Cross-Posted at
Political Moneyball
With all the talk of the GWOT, the mismanaged reconstruction of both Iraq and Katrina, and the slow descent into anarchy that's taking place in the middle east, it was nice to read something up-lifting this morning.
Real Wages Fail to Meet a Rise in Productivity There are just too many great points to this article, but I'll pull a few of the juiciest and, forgive me, channel bonddad this morning.
Real Wages are the overall effectiveness of your income. They represent your income from wages adjusted for inflation.
The authors of the article note that the rise in productivity - a good thing by any standard - has not been coupled with an increase in real wages. In other words, American workers are making more money for their company, and making less money for themselves.
The most important point for Democrats to hammer home this fall is that the economic expansion which Bush claims his tax cuts brought about is the most lopsided expansion since 1970. Bush points out that the average American is better off today than he was in 2000?
But these gains are a result mainly of increases at the top of the income spectrum that pull up the overall numbers. Even for workers at the 90th percentile of earners -- making about $80,000 a year -- inflation has outpaced their pay increases over the last three years, according to the Labor Department.
Simply put, unless you're one of the luckiest ten percent of the population, you've seen the effectiveness of your wages fall by about 2% since 2003. Of course, if you're one of the top ten percent, you're probably making money hand over fist, and wouldn't notice if the world was ending all around you.
Say it with me: 90% of American workers don't benefit from Bush's tax cuts. 90% of Americans are making less money every hour because of the Republican mismanagement of our economy.
What are some of the reasons for this fall in real wages? Greenhouse and Leonhardt first point to the rising cost of healthcare. They suggest that the bonus of employee benefits has allowed real wages to outpace inflation since the expansion began. However,
Over the last year, the value of employee benefits has risen only 3.4 percent, while inflation has exceeded 4 percent, according to the Labor Department.
What's the main reason for soaring health care costs? Pharmaceutical companies writing the legislation. Medicare-D. Prescription drugs. Republicans. Take your pick.
What about the rising price of oil? Check. Slowing housing market? Check. They both contribute to the rise in inflation, and the stagnation of Americans wages.
But with interest rates relatively low, Americans are borrowing to compensate for the wage decrease. What happens when borrowing isn't an option?
So how can the Democrats turn this around, and use it to win in the fall?

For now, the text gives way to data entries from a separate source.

(** C7. Each document of the corpus, whatever body follows its first
    lines, has a front matter made of exactly the fields title,
    description, thumbnail, author and date, in that order, and its date
    field reads as a day of the calendar. *)
Theorem corpus_front_matter_valid :
  Forall
    (fun head =>
       forall body : list string,
       exists (fm : list (string * string)) (written : string) (d : Date.t),
         FrontMatter.parse (head ++ body) = Some fm
         /\ map fst fm = FrontMatter.schema
         /\ FrontMatter.lookup "date" fm = Some written
         /\ Date.parse written = Some d
         /\ Date.valid d = true
         /\ FrontMatter.publishDate (head ++ body) = Some d)
    corpus.
Proof.
  repeat constructor; intros body;
    do 3 eexists; (split; [reflexivity|]);
    (split; [reflexivity|]); (split; [reflexivity|]);
    (split; [reflexivity|]); split; reflexivity.
Qed.

(** C8. Every record of [updates] has exactly the properties title,
    thumbnail and url; the title is a string, the thumbnail an imported
    asset, and the url a string that starts with [/blog/], ends with [/]
    and does not leave the site. *)
Theorem updates_records_shape :
  Forall
    (fun item =>
       JS.keys item = ["title"; "thumbnail"; "url"]
       /\ (exists t, JS.get "title" item = JS.Str t)
       /\ (exists a, JS.get "thumbnail" item = JS.Asset a)
       /\ (exists u, JS.get "url" item = JS.Str u
                     /\ prefix "/blog/" u = true
                     /\ endsWith "/" u = true
                     /\ external u = false))
    updates.
Proof.
  repeat constructor; eexists; try reflexivity; repeat split; reflexivity.
Qed.

(** C9. The dates the five url slugs start with are 2022-11-16,
    2022-11-01, 2022-10-25, 2022-10-15 and 2022-10-10: each is later than
    every one after it.  The component hands the records to the strip in
    that order. *)
Theorem updates_newest_first (arguments : list JS.Value) (history : list Event) (now seed : Z) :
  map urlDate updates
  = [ Some (Date.mk 2022 11 16); Some (Date.mk 2022 11 1); Some (Date.mk 2022 10 25);
      Some (Date.mk 2022 10 15); Some (Date.mk 2022 10 10) ]
  /\ StronglySorted Date.later
       [ Date.mk 2022 11 16; Date.mk 2022 11 1; Date.mk 2022 10 25;
         Date.mk 2022 10 15; Date.mk 2022 10 10 ]
  /\ evalState (LatestUpdateSection arguments) (run history (load now seed))
     = SectionElement
         {| background := fun theme => bg (light theme);
            title := "The Latest"; titleSize := "h5";
            centeredHeader := true; padding := "xxxl" |}
         [CenteredImageStripElement {| items := updates; className := [] |}].
Proof.
  split; [reflexivity|]. split.
  - repeat constructor.
  - unfold evalState. rewrite LatestUpdateSection_run, run_loaded. reflexivity.
Qed.

(** C10. Whatever is passed to [LatestUpdateSection], and whenever, it
    returns the same element: a Section titled "The Latest" with title
    size h5, a centred header, padding xxxl and the background
    [theme.light.bg], whose only child is the centred image strip over the
    five records of [updates]. *)
Theorem latest_section_is_constant
  (arguments1 arguments2 : list JS.Value) (history : list Event) (now seed : Z)
  (theme : Theme) :
  evalState (LatestUpdateSection arguments1) (run history (load now seed))
  = SectionElement
      {| background := fun theme => bg (light theme);
         title := "The Latest"; titleSize := "h5";
         centeredHeader := true; padding := "xxxl" |}
      [CenteredImageStripElement {| items := updates; className := [] |}]
  /\ evalState (LatestUpdateSection arguments1) (run history (load now seed))
     = evalState (LatestUpdateSection arguments2) (run history (load now seed))
  /\ length updates = 5
  /\ match evalState (LatestUpdateSection arguments1) (run history (load now seed)) with
     | SectionElement props _ => background props theme = bg (light theme)
     | _ => False
     end.
Proof.
  unfold evalState. rewrite !LatestUpdateSection_run, run_loaded. cbn [fst].
  repeat split.
Qed.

The writers suggest that economic policy doesn't play into midterms as much as presidential elections. Fine. But we haven't seen this type of economy in 30 years - let's change the conventional wisdom.
Some talking points for your Republican friends around the water cooler this morning:
1. The Bush tax cuts have lowered our income, while making us work harder.
2. The average American is making less money for every hour he works because the President cares more about ensuring the top ten percent of the population continues to ride the wave of his tax cuts.
3. The Democratic party has a plan to ensure workers get paid what they're worth.
4. The Democrats will bring a New Direction to the American Economy by reigning in the cost of healthcare, so the average American can have more money in her pocket.
CW says Americans don't pay attention to the economy during midterms? Let's change the CW, start educating your friends.